Leur fils Philipp, un jeune Bernois de 15 ans, est mort en juillet 2008 sur le chantier Nespresso d’Avenches. Il est tombé de 40 mètres de haut le premier jour de son stage. A l’issue du procès, les parents témoignent de l’horreur qu’ils ont traversée et des mensonges qu’ils ont dû avaler.
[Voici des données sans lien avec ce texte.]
Definition fetchOrg (uuid : string) : M ExtOrgItem :=
  let url := buildUrl PURE_BASE_URL ("/external-organizations/" ++ uuid) in
  res <- limitedFetch catalogItem url GET [] None ;;
  if negb (ok res) then throw (Error ("Failed to fetch organization: " ++ showZ (status res)))
  else await (json res).

Definition putOrg (payloadUuid payloadVersion : string) (payloadIdentifiers : list Identifier)
    : M JSON :=
  let url := buildUrl PURE_BASE_URL ("/external-organizations/" ++ payloadUuid) in
  let bodyToSend := mkPutPayload payloadVersion payloadIdentifiers in
  res <- limitedFetch catalogPut url PUT [("Content-Type", "application/json")] (Some bodyToSend) ;;
  let responseBody :=
    match json res with
    | Ok parsed => parsed
    | Throw _ => JObject [("status", JNumber (inject_Z (status res)))]
    end in
  if negb (ok res) then throw (Error ("PUT failed: " ++ showZ (status res)))
  else ret responseBody.

(** [Number(v)]: [NaN] for [undefined], 0 for [null], 1 and 0 for [true]
    and [false], the number itself, and the conversion of the
    environment for a string and for an object. *)
Definition toNumber (v : Value) : number :=
  match v with
  | VUndefined => NaN
  | VNull => Finite 0
  | VBoolean b => Finite (if b then 1 else 0)
  | VNumber n => n
  | VString text => stringToNumber env text
  | VObject o => objectToNumber env o
  end.

(** [Number.isFinite(sc) ? sc : 0]. *)
Definition finiteOrZero (sc : number) : Q :=
  match sc with
  | Finite q => q
  | _ => 0
  end.

(** The callback of [raw.map] in [searchRor]. *)
Definition toCandidate (it : RawHit) : Candidate :=
  let r := match hitOrganization it with Some o => o | None => emptyRorOrg end in
  let sc := toNumber (hitScore it) in
  let scoreLocal := finiteOrZero sc in
  mkCandidate r scoreLocal (hitMatchingType it) (hitChosen it) (hitSubstring it).

(** [{ ...item, locations }]. *)
Definition withLocations (item : Candidate) (locs : option (list Location)) : Candidate :=
  let r := organization item in
  mkCandidate (mkRorOrg (rorId r) (rorName r) (names r) (aliases r) locs (rorOthers r))
              (scoreLocal item) (matching_type item) (chosen item) (substring item).

Definition detailRequest (canonicalId : string) : Request :=
  let rorId := replaceFirst "https://ror.org/" "" canonicalId in
  let detailUrl := "https://api.ror.org/v2/organizations/" ++ rorId in
  mkRequest GET detailUrl [("Accept", "application/json")] None.

(** The callback of [items.slice(0, 10).map] in [searchRor]. *)
Definition fetchLocations (item : Candidate) : M Candidate :=
  tryCatch
    (match rorId (organization item) with
     | None => throw (TypeError "Cannot read properties of undefined (reading 'replace')")
     | Some canonicalId =>
         detailRes <- fetch rorDetail (detailRequest canonicalId) ;;
         if ok detailRes
         then
           detailData <- await (json detailRes) ;;
           ret (withLocations item (detailLocations detailData))
         else ret item
     end)
    (fun _ => ret item).

Definition searchRequest (nameOnly : string) : Request :=
  let url := "https://api.ror.org/organizations?affiliation=" ++ encodeURIComponent nameOnly in
  mkRequest GET url [("Accept", "application/json")] None.

Definition searchRor (o : ExtOrgItem) : M (list Candidate) :=
  let nameOnly := trim (orElse (pickedValue (pickPreferredLocale (name o))) "") in
  if negb (truthy nameOnly) then ret []
  else
    res <- fetch rorSearch (searchRequest nameOnly) ;;
    if negb (ok res)
    then throw (Error ("ROR affiliation search failed: " ++ showZ (status res)))
    else
      data <- await (json res) ;;
      let raw := match searchItems data with Some l => l | None => [] end in
      let items := map toCandidate raw in
      let items := rankCandidates items in
      itemsWithLocations <- mapM fetchLocations (firstn 10 items) ;;
      let top := match hd_error itemsWithLocations with
                 | Some c => scoreLocal c
                 | None => 0
                 end in
      (if Qle_bool 0.7 top then setSelectedIdx (Some 0%Z) else ret tt) ;;
      ret itemsWithLocations.

Definition loadNext : M unit :=
  setError None ;;
  setLoading true ;;
  setCandidates [] ;;
  setSelectedIdx None ;;
  setOrg None ;;
  tryFinally
    (tryCatch
       (candidate <- fetchRandomOrg ;;
        match candidate with
        | None => throw (Error "No eligible external organizations found right now.")
        | Some candidate =>
            setOrg (Some candidate) ;;
            rorList <- searchRor candidate ;;
            setCandidates rorList
        end)
       (fun e => setError (Some (errorText e))))
    (withLoading false).

(** The entry [doLink] puts in front of the history. *)
Definition historyEntry (timestamp : Z) (latest : ExtOrgItem) (chosen : Candidate) : HistoryEntry :=
  let sl := scoreOf (scoreLocal chosen) in
  let orgName := orElse (pickedValue (pickPreferredLocale (name latest))) "External organization" in
  mkHistoryEntry timestamp (uuid latest) orgName (rorId (organization chosen)) sl
                 (matching_type chosen).

Definition doLink : M unit :=
  fun s =>
    match org s, selectedIdx s with
    | Some org, Some selectedIdx =>
        if (selectedIdx <? 0)%Z then (Ok tt, s)
        else
          let chosen := nth_error (candidates s) (Z.to_nat selectedIdx) in
          tryFinally
            (tryCatch
               (setLoading true ;;
                setError None ;;
                latest <- fetchOrg (uuid org) ;;
                if hasRorIdentifier (identifiers latest)
                then
                  setToast (Some (mkToast success "Already linked: ROR ID is present.")) ;;
                  setConfirmOpen false ;;
                  loadNext
                else
                  match chosen with
                  | None => throw (TypeError "Cannot read properties of undefined (reading 'id')")
                  | Some chosen =>
                      let newIdentifiers :=
                        (match identifiers latest with Some l => l | None => [] end
                         ++ [mkIdentifier (Some "ClassifiedId") (rorId (organization chosen))
                                          (Some ROR_TYPE) []])%list in
                      putOrg (uuid latest) (version latest) newIdentifiers ;;
                      let sl := scoreOf (scoreLocal chosen) in
                      let award := award sl in
                      setPoints (fun p => add p (Finite (inject_Z award))) ;;
                      timestamp <- dateNow ;;
                      setHistory (insertHistory (historyEntry timestamp latest chosen)) ;;
                      setToast (Some (mkToast success
                        ("Linked ROR to “"
                         ++ orElse (pickedValue (pickPreferredLocale (name latest))) "Org"
                         ++ "”."))) ;;
                      setConfirmOpen false ;;
                      loadNext
                  end)
               (fun e =>
                  setError (Some (errorText e)) ;;
                  setToast (Some (mkToast failure ("Failed to write to Pure: " ++ errorText e)))))
            (withLoading false) s
    | _, _ => (Ok tt, s)
    end.

Definition openConfirm : M unit :=
  fun s =>
    match org s, selectedIdx s with
    | Some _, Some selectedIdx =>
        if (selectedIdx <? 0)%Z then (Ok tt, s) else setConfirmOpen true s
    | _, _ => (Ok tt, s)
    end.

End App.

(** ** Sample data *)

Module Examples.

(** A ROR identifier as [doLink] writes it. *)
Definition classified (canonicalId : string) : Identifier :=
  mkIdentifier (Some "ClassifiedId") (Some canonicalId) (Some ROR_TYPE) [].

(** An identifier of another registry. *)
Definition isni : Identifier :=
  mkIdentifier (Some "ClassifiedId") (Some "0000000107424187")
               (Some (mkIdentifierType
                        "/dk/atira/pure/ueoexternalorganisation/ueoexternalorganisationsources/isni"
                        [("en_GB", "ISNI")]))
               [].

(** An identifier of another discriminator whose type URI ends in "/ror". *)
Definition unclassified (canonicalId : string) : Identifier :=
  mkIdentifier (Some "Id") (Some canonicalId) (Some ROR_TYPE) [].

Definition aalborg : string := "https://ror.org/04m5j1k67".

(** A catalog record in workflow step [st] with identifiers [ids]. *)
Definition record (st : string) (ids : option (list Identifier)) : ExtOrgItem :=
  mkExtOrgItem "6a1f0c2e" "v7" (Some [("en_GB", "Aalborg University")]) None ids None
               (Some (mkWorkflow (Some st) None)).

Definition candidate (sc : Q) (recommended : bool) : Candidate :=
  mkCandidate (mkRorOrg (Some aalborg) (Some "Aalborg University") None None None [])
              sc (Some "EXACT") recommended None.

Definition hit (sc : Value) : RawHit :=
  mkRawHit (Some (mkRorOrg (Some aalborg) (Some "Aalborg University") None None None []))
           sc (Some "EXACT") false None.

Definition offline {A : Type} : FetchResult A := Rejected (TypeError "Failed to fetch").

Definition answer {A : Type} (code : Z) (parsed : Outcome A) : FetchResult A :=
  Resolved (mkResponse code "" parsed).

Definition unparsable {A : Type} : Outcome A :=
  Throw (mkExn "SyntaxError" "Unexpected end of JSON input").

(** A sample of the conversion [Number(text)], for the environments of
    the examples: the numeric texts of ECMAScript (white space around,
    the empty text, a sign, "Infinity", decimal digits with a fraction
    and an exponent, and the prefixes 0x, 0o and 0b), read as the
    rational the text writes; a text beyond the range of a double gives
    an infinity or 0, every other text gives [NaN]. *)
Definition digitIn (base : Z) (c : ascii) : option Z :=
  let n := Z.of_nat (nat_of_ascii c) in
  let d := if ((48 <=? n) && (n <=? 57))%Z then Some (n - 48)%Z
           else if ((97 <=? n) && (n <=? 102))%Z then Some (n - 87)%Z
           else if ((65 <=? n) && (n <=? 70))%Z then Some (n - 55)%Z
           else None in
  match d with
  | Some v => if (v <? base)%Z then Some v else None
  | None => None
  end.

(** The longest run of digits at the front of [s]: its value on top of
    [acc], the number of digits read, and the rest. *)
Fixpoint readDigits (base acc : Z) (count : nat) (s : string) : Z * nat * string :=
  match s with
  | String c rest =>
      match digitIn base c with
      | Some d => readDigits base (base * acc + d)%Z (S count) rest
      | None => (acc, count, s)
      end
  | EmptyString => (acc, count, s)
  end.

(** A decimal literal [int.frac e exp] as mantissa and power of ten. *)
Definition readDecimal (t : string) : option (Z * Z) :=
  let '(int, ni, r1) := readDigits 10 0 0 t in
  let '(mant, nf, r2) :=
    match r1 with
    | String "."%char r => readDigits 10 int 0 r
    | _ => (int, 0%nat, r1)
    end in
  if (ni + nf =? 0)%nat then None
  else
    match r2 with
    | EmptyString => Some (mant, (- Z.of_nat nf)%Z)
    | String c r3 =>
        if Ascii.eqb c "e"%char || Ascii.eqb c "E"%char then
          let '(sign, r4) :=
            match r3 with
            | String "-"%char r => ((-1)%Z, r)
            | String "+"%char r => (1%Z, r)
            | _ => (1%Z, r3)
            end in
          let '(ex, ne, r5) := readDigits 10 0 0 r4 in
          if (ne =? 0)%nat then None
          else match r5 with
               | EmptyString => Some (mant, (sign * ex - Z.of_nat nf)%Z)
               | _ => None
               end
        else None
    end.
Par Muriel Jarp - Mis en ligne le 19.04.2011

Sept heures du matin. La journée s’annonce caniculaire dans ce village de l’Emmenthal. C’est les vacances d’été et Philipp part pour son premier jour de stage sur un chantier. Il se retourne, dit au revoir à Maria, sa mère, «avec son sourire de toujours». Elle reste à la maison avec le cadet, Tobias. C’est à son tour de préparer le repas de midi. Ils mangent une pizza. Sans savoir que Philipp est mort depuis deux heures. «Une connaissance m’avait dit qu’ils cherchaient des jeunes pour un job très simple», raconte Raymond, le père. Cet ami travaille pour une entreprise d’étanchéité bernoise qui a décroché un contrat sur le site Nespresso, à Avenches. Raymond en parle à son fils, âgé de 15 ans. Avec ce stage d’une semaine, il pourra s’offrir le PC portable dont il rêve. Une situation plus qu’ordinaire: un fils qui veut gagner ses premiers sous. Et un père qui tente de l’aider. Mais aujourd’hui, dans un douloureux chuchotement, ce père insiste: «C’est moi qui ai parlé de ce stage à Philipp.» Sa main tapote nerveusement la table. «On ne m’avait pas dit que c’était à 40 mètres de hauteur. On m’avait assuré que ce serait facile, sans danger.» Son épouse ne cesse de le rassurer. Se sent-il coupable? Ce père ne peut répondre. Il ferme les yeux.

 

«On m’avait dit qu’ils cherchaient des jeunes pour un job très simple»
Le père de Philipp

 

Le procès qui oppose cette famille à l’entreprise d’étanchéité s’est terminé mardi dernier. Les quatre membres sont accusés d’homicide par négligence. Ironie du sort qui s’acharne, les audiences se sont déroulées en français, puisque le for se trouve dans le canton de Vaud, là où Philipp est mort. Mais ni les accusés ni la mère de Philipp ne comprennent le français. Seul Raymond le parle: il a passé les dix premières années de sa vie en Alsace. Les accusés ont plaidé l’acquittement, chacun renvoyant la responsabilité plus loin. On dirait une banale histoire d’assurance, servie dans des termes juridico-techniques. «Mais notre fils est mort, on dirait que tout le monde l’oublie», s’exclame le père, anxieux du jugement le 6 mai. Il aimerait surtout que la justice se prononce, tenter de retrouver une sérénité, même s’il a du mal à y croire.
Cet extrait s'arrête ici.